### Work request
From the data below, please reproduce exactly everything from the line that contains "visualizerFix : option (GpsFix.t num);" down to the line that contains "End DRView.", with both ends included.

==== Records provided ====

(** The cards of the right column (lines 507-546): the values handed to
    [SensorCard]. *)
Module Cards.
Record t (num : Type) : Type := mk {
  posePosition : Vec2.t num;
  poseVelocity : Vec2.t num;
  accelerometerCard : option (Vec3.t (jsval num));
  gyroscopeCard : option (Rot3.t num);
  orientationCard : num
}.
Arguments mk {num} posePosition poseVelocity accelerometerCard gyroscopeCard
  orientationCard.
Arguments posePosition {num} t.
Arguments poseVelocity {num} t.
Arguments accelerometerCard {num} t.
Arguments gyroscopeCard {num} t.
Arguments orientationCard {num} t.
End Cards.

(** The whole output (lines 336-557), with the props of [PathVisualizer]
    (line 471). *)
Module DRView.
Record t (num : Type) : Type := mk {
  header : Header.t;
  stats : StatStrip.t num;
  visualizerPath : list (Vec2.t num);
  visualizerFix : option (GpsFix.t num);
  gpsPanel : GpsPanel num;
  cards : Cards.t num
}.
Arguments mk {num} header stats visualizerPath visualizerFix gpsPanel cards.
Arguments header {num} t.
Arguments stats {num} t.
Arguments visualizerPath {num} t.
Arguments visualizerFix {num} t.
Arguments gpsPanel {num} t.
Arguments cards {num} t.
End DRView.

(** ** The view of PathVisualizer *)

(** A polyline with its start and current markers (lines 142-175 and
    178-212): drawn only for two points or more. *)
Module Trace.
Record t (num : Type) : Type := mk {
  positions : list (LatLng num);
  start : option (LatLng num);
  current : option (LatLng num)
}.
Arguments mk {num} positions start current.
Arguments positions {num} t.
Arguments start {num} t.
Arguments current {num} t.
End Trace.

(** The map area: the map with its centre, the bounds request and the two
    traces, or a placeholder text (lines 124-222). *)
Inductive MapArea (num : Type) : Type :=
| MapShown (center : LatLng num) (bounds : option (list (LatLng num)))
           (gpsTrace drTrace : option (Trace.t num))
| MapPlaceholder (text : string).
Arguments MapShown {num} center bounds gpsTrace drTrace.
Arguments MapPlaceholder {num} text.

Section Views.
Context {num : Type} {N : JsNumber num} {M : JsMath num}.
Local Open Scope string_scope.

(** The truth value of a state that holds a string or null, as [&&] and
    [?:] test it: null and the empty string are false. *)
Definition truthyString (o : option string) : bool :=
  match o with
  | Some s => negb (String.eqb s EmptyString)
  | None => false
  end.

====
==== Records provided ====

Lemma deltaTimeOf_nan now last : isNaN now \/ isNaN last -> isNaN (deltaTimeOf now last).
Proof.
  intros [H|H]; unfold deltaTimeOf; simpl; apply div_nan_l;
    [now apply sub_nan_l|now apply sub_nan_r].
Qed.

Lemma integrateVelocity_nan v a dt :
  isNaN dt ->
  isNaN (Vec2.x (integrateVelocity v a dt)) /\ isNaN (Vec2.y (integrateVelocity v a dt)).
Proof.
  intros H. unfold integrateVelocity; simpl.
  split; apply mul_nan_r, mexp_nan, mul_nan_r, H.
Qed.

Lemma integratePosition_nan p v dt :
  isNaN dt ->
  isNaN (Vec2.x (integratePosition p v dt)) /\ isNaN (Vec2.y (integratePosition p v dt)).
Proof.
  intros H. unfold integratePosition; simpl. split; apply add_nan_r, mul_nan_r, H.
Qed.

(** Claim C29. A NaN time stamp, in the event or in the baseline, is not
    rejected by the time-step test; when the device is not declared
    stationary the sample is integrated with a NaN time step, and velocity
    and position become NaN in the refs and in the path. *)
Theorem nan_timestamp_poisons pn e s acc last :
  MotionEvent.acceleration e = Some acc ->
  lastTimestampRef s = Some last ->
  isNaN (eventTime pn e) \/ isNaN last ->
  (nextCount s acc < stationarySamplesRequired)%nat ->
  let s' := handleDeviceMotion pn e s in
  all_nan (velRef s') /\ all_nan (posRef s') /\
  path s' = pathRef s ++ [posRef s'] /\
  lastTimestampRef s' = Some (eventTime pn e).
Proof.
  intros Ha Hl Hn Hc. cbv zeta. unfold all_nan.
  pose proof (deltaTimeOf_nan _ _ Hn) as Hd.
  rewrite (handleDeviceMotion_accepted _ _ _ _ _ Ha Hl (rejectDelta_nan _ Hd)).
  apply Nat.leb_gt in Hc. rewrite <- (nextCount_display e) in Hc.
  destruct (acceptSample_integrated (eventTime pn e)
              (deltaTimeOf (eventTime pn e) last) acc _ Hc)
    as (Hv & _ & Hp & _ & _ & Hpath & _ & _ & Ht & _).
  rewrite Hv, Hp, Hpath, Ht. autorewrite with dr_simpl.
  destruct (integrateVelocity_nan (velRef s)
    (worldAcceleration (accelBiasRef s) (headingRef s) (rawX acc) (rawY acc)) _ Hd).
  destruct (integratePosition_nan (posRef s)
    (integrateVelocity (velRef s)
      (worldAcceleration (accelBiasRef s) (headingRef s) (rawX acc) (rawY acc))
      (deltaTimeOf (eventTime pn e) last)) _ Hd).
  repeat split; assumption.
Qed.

====

### Answer to this task
  visualizerFix : option (GpsFix.t num);
  gpsPanel : GpsPanel num;
  cards : Cards.t num
}.
Arguments mk {num} header stats visualizerPath visualizerFix gpsPanel cards.
Arguments header {num} t.
Arguments stats {num} t.
Arguments visualizerPath {num} t.
Arguments visualizerFix {num} t.
Arguments gpsPanel {num} t.
Arguments cards {num} t.
End DRView.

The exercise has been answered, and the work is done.